A home-built solar heater
Emmaus, Pa.
A couple of summers ago Frank Rohrbach built a solar hot-air panel from scratch and attached it to a south-facing wall on his house in this eastern Pennsylvania town.
Rohrbach used standard materials freely available from hardware stores and lumberyards for a total expenditure of around $250. His homemade panel worked so well that all winter long, according to his friends, ''he wore a smile as warm as the hot air the thing was producing.''
Some suggest he was even a little smug about it.
The 4-by-8-foot panel (it can be mounted horizontally or vertically) obviously won't heat the whole house, but it does contribute significant amounts of ''free heat'' whenever the sun shines. It keeps the living room toasty and in the process saves some 30 gallons of fuel oil during a typical winter heating season.
Rohrbach built the heating panel from a set of Rodale build-it-yourself plans. He is, in fact, the ''guinea pig'' that the Rodale organization, publishers of Organic Gardening magazine, always uses to test new plans it produces.

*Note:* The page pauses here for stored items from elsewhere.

Lemma num_and_maxSequence (x : Z) : JS.num_and x Snowflake.maxSequence = x mod 1024.
Proof.
  unfold JS.num_and. change (JS.ToInt32 Snowflake.maxSequence) with (Z.ones 10).
  rewrite Z.land_ones by lia. unfold JS.ToInt32.
  change (2 ^ 10) with 1024. change (2 ^ 31) with 2147483648.
  change (2 ^ 32) with 4294967296.
  rewrite (Z.mod_eq (x + 2147483648) 4294967296) by lia.
  set (q := (x + 2147483648) / 4294967296).
  replace (x + 2147483648 - 4294967296 * q - 2147483648)
    with (x + (- (4194304 * q)) * 1024) by lia.
  apply Z_mod_plus_full.
Qed.

(** A call that reads the stored time again: the sequence goes up by one
    modulo 1024, one reading is made, and the identifier is composed from
    that reading even when the sequence has wrapped. *)
Lemma legacy_same_time (this : t) (tm : Snowflake.Timer) :
  now (Snowflake.reads tm) - timeOffset this = lastTime this ->
  exists tm',
    genNewID now this tm
    = (Snowflake.compose (lastTime this) (nodeID this) ((sequence this + 1) mod 1024),
       {| nodeID := nodeID this; timeOffset := timeOffset this;
          lastTime := lastTime this;
          sequence := (sequence this + 1) mod 1024 |},
       tm')
    /\ Snowflake.reads tm' = S (Snowflake.reads tm).
Proof.
  intros Hsame. unfold genNewID. rewrite Hsame, Z.eqb_refl, num_and_maxSequence.
  destruct ((sequence this + 1) mod 1024 =? 0);
    eexists; (split; [reflexivity | reflexivity]).
Qed.

Lemma legacy_gens_same_time (v : Z) :
  forall (n : nat) (this : t) (tm : Snowflake.Timer),
    lastTime this = v - timeOffset this ->
    (forall k, (k < n)%nat -> now (Snowflake.reads tm + k)%nat = v) ->
    gens now n this tm
    = map (fun i => Snowflake.compose (v - timeOffset this) (nodeID this)
                                      ((sequence this + 1 + Z.of_nat i) mod 1024))
          (seq 0 n).
Proof.
  induction n as [| n IH]; intros this tm Hlast Hfrozen; [reflexivity |].
  cbn [gens].
  destruct (legacy_same_time this tm) as (tm' & Hcall & Hreads).
  { rewrite <- (Nat.add_0_r (Snowflake.reads tm)), Hfrozen by lia.
    symmetry. exact Hlast. }
  rewrite Hcall. cbn [seq map]. rewrite Z.add_0_r, Hlast. f_equal.
  rewrite IH; cbn [lastTime timeOffset nodeID sequence].
  - rewrite <- seq_shift, map_map. apply map_ext. intros i.
    f_equal. rewrite <- Z.add_assoc, Z.add_mod_idemp_l by lia.
    f_equal. lia.
  - reflexivity.
  - intros k Hk. rewrite Hreads.
    replace (S (Snowflake.reads tm) + k)%nat
      with (Snowflake.reads tm + S k)%nat by lia.
    apply Hfrozen. lia.
Qed.

End LegacyFacts.
(** The body of [if( checkAreaFitAgainstBest( ... ))] up to the first
    [pushStack], or up to the restore of the output image when the last
    area was fitted. *)
Definition placeArea (f : CAreaFitter.t) (Area : option nat)
    (OutArea : option OutAreaPtr) : option Config.t :=
  let O := outAreaOf f OutArea in
  let f1 :=
    upd_area
      (CFitArea.set_Out (COutArea.OutImage O) (COutArea.x O) (COutArea.y O))
      (AreasPtr (default 0%nat Area)) f in
  match CFitArea.Next (area f1 UnfittedAreas) with
  | None => Some (restoreOutImage (saveBestFit f1) Area OutArea)
  | Some first =>
      let a0 := Areas f1 !!! first in
      '(mw, mh) ←
        scanMinArea (length (Areas f1)) f1 (CFitArea.Next a0)
          (CFitArea.Width a0) (CFitArea.Height a0);
      let f2 := upd_s (CFitAreaStackItem.set_MinArea mw mh) f1 in
      let f3 :=
        upd_outArea
          (COutArea.set_Next (COutArea.Next (outAreaOf f2 OutArea)))
          (CFitAreaStackItem.PrevOutArea (s f2)) f2 in
      f4 ← configuration1 f3 Area OutArea;
      let f5 :=
        upd_s (λ it,
            CFitAreaStackItem.set_CodeLoc 2
              (CFitAreaStackItem.set_c1 (CFitAreaStackItem.c it) it)) f4 in
      Some (Config.mk (pushStack f5) Area OutArea AtCodeLoc1)
  end.

(** [s -> OutArea = OutArea] and the two [OutAreaRemain] fields. *)
Definition setRemain (f : CAreaFitter.t) (Area : option nat)
    (OutArea : option OutAreaPtr) : CAreaFitter.t :=
  let A := areaOf f Area in
  let O := outAreaOf f OutArea in
  upd_s (λ it,
      CFitAreaStackItem.set_Remain
        (sub32 (COutArea.Width O) (CFitArea.Width A))
        (sub32 (COutArea.Height O) (CFitArea.Height A))
        (CFitAreaStackItem.set_OutArea OutArea it)) f.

Given a set of plans, he was told to go ahead and build the panels while Ray Wolf, who authored the plans, watched. If Rohrbach had any difficulty the plans would be made clearer.
The Rodale plans include two fans to move the air. While the panels will operate through convection alone (hot air rises and enters the room at the top of the panel while drawing in cold air at the bottom), this was found to be far less cost-efficient. Two fans, running an average of 7 hours a day for five months of the year, will cost only $3 a year to run with electricity at 6 cents a kilowatt-hour.
Like all good designs, the Rodale panel has a summer venting mode that prevents the panels from pouring heat into the home when it is not wanted.
The very detailed plans list all the needed materials down to the smallest nail or screw. Step-by-step instructions in the booklet are directly keyed to the six pages of pull-out blueprints. Moreover, the design is such that only hand-held tools are needed for construction and installation.
The solar air-heater plans ($14.95) are available at hardware stores or from Rodale Plans, 33 East Minor Street, Emmaus, Pa. 18049.